Right now I have the Gnex. Awesome phone, but horrid battery life to say the least. Also, coming from the thunderbolt, the Gnex is kind of boring to me. I'm use to sense and having a lot of widgets, etc... I know I can just download these things, but that just bogs down the battery life that much more, that and I can never find the right apps to suit my needs.


----------



## Chief_Airborne

Well, I started off with the Motorola Droid...it had it's problems, but I have it running very smooth as we speak. I still boot it up every now and then for fun.


----------



## biggiesmalls657

I started with a LG Ally. That phone was crap for hardware but the devs like resurrected it from the dead cause I would have told verizon to shove it on stock. I miss my old devs but can't wait to meet new ones! Then I bought the droid 2 off of someone. Its nice thanks to beanstown106, aceoyame and 13. They are legends. GB is nice but when your best battery life on a cheap is like a day and a half on one charge, your devs are godlike! Oh and I think I want the razr maxx but I wanted a phone with an unlocked bootloader. Locked bootloader prevent me unlocking the full potential but also make sure that I can bring my phone back to reality with an sbf. I like the razr cause of the stock battery life.

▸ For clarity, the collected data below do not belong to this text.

(** * Completion queues of the usNIC provider (prov/usnic/src/usdf_cq.c)

    A shallow embedding of the completion-queue code: the entry copier, the
    hard-mode readers, the ring of soft entries with its producers and
    consumers, the blocking readers with their back-off, promotion of a queue
    to soft mode, and open and close.

    Conventions of the embedding.
    - Pointers and handles are integers, [0] being [NULL]; pointers into the
      ring of soft entries count in elements, so [entry++] adds [1].
    - [size_t] values are integers reduced modulo [2^64] where the code does
      arithmetic on them.
    - A function returning [ssize_t] or [int] returns a [retval]: [Val z] is
      the value [z] as returned, [Err e] is the negated code [-e].
    - The hardware queue is a schedule of poll outcomes, one per call of
      [usd_poll_cq]; the allocator is a schedule of allocation outcomes. *)

From Stdlib Require Import ZArith List Bool Lia.
From stdpp Require Import base list.
Import ListNotations.

Local Open Scope Z_scope.

(** ** Declarations the file takes from its headers *)

Inductive fi_errno : Type :=
| FI_EAGAIN | FI_EAVAIL | FI_EBUSY | FI_ENOMEM | FI_EINVAL | FI_ENOSYS
| FI_EOPNOTSUPP | FI_EIO | FI_ECRC | FI_ETRUNC | FI_ETIMEDOUT | FI_EOTHER.

Inductive retval : Type :=
| Val (z : Z)
| Err (e : fi_errno).

Definition FI_SUCCESS : Z := 0.

(** Constants of headers that are not part of the translated file
    (usdf_cq.h, usdf.h, usd.h, rdma/fabric.h, rdma/fi_errno.h), taken as
    parameters: the size of the header buffer entry advertised as prefix,
    the size of the wire header, the mode and flag bits, the settings of the
    back-off, and the numbers of the error codes. *)
Record usdf_consts : Type := {
  USDF_HDR_BUF_ENTRY : Z;
  sizeof_usd_udp_hdr : Z;
  FI_MSG_PREFIX : Z;
  FI_MSG : Z;
  FI_SEND : Z;
  FI_RECV : Z;
  SREAD_INIT_SLEEP_TIME_US : Z;
  SREAD_MAX_SLEEP_TIME_US : Z;
  SREAD_EXP_BASE : Z;
  errno_val : fi_errno -> Z
}.

Inductive usd_completion_type : Type :=
| USD_COMPTYPE_SEND
| USD_COMPTYPE_RECV
| USD_COMPTYPE_OTHER (code : Z).

Inductive usd_completion_status : Type :=
| USD_COMPSTAT_SUCCESS
| USD_COMPSTAT_ERROR_CRC
| USD_COMPSTAT_ERROR_TRUNC
| USD_COMPSTAT_ERROR_TIMEOUT
| USD_COMPSTAT_ERROR_INTERNAL.

(** Modelled from the spec: the numbering of [enum usd_completion_status]
    (usnic_direct.h), a status being success or one of CRC mismatch,
    truncation, timeout and internal; success is the [0] the code tests the
    field against. *)
Definition status_code (s : usd_completion_status) : Z :=
  match s with
  | USD_COMPSTAT_SUCCESS => 0
  | USD_COMPSTAT_ERROR_CRC => 1
  | USD_COMPSTAT_ERROR_TRUNC => 2
  | USD_COMPSTAT_ERROR_TIMEOUT => 3
  | USD_COMPSTAT_ERROR_INTERNAL => 4
  end.

(** Modelled from the spec: [struct usd_completion] (usnic_direct.h), a raw
    completion tagged as send or receive that carries a context, a byte count
    and a status; [uc_ep_mode] is [uc_qp->uq_context->ep_mode]. *)
Record usd_completion : Type := {
  uc_type : usd_completion_type;
  uc_status : usd_completion_status;
  uc_context : Z;
  uc_bytes : Z;
  uc_ep_mode : Z
}.

Inductive fi_cq_format : Type :=
| FI_CQ_FORMAT_UNSPEC
| FI_CQ_FORMAT_CONTEXT
| FI_CQ_FORMAT_MSG
| FI_CQ_FORMAT_DATA
| FI_CQ_FORMAT_TAGGED.

Inductive fi_wait_obj : Type :=
| FI_WAIT_NONE
| FI_WAIT_UNSPEC
| FI_WAIT_SET
| FI_WAIT_FD
| FI_WAIT_MUTEX_COND.

Record fi_cq_attr : Type := {
  size : Z;
  format : fi_cq_format;
  wait_obj : fi_wait_obj
}.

Sent from my DROID2 using RootzWiki


----------



## kellogg

biggiesmalls657 said:


> I started with a LG Ally. That phone was crap for hardware but the devs like resurrected it from the dead cause I would have told verizon to shove it on stock. I miss my old devs but can't wait to meet new ones! Then I bought the droid 2 off of someone. Its nice thanks to beanstown106, aceoyame and 13. They are legends. GB is nice but when your best battery life on a cheap is like a day and a half on one charge, your devs are godlike! Oh and I think I want the razr maxx but I wanted a phone with an unlocked bootloader. Locked bootloader prevent me unlocking the full potential but also make sure that I can bring my phone back to reality with an sbf. I like the razr cause of the stock battery life.
> 
> Sent from my DROID2 using RootzWiki


 I thought i would never put my DX down i got the Razr and very im pressed didnt get the max got a great deal from the store the were out of 16gb razrs so they gave me the 32gb for the same price...and battery is GREAT...can imagine what the MAXX is like 18hours on Razr medium use ..phone calls and some internet use lots of texts and im at 30percent still 18hours in IM KEEPING the RAZR The phone is awsome..and that MOTOcast is Brilliant i have like 150movies on my pc that i can watch on the phone from anywhere


----------



## mikeymaxima14

I would love to do that...but how do I do such a thing? I saw some posts but nothing hard about buying the back and battery.....I believe you...and love my razor but the battery is crazy it gets hot all the time.....charges really poorly....its almost worthless! I'm going to look into this switch !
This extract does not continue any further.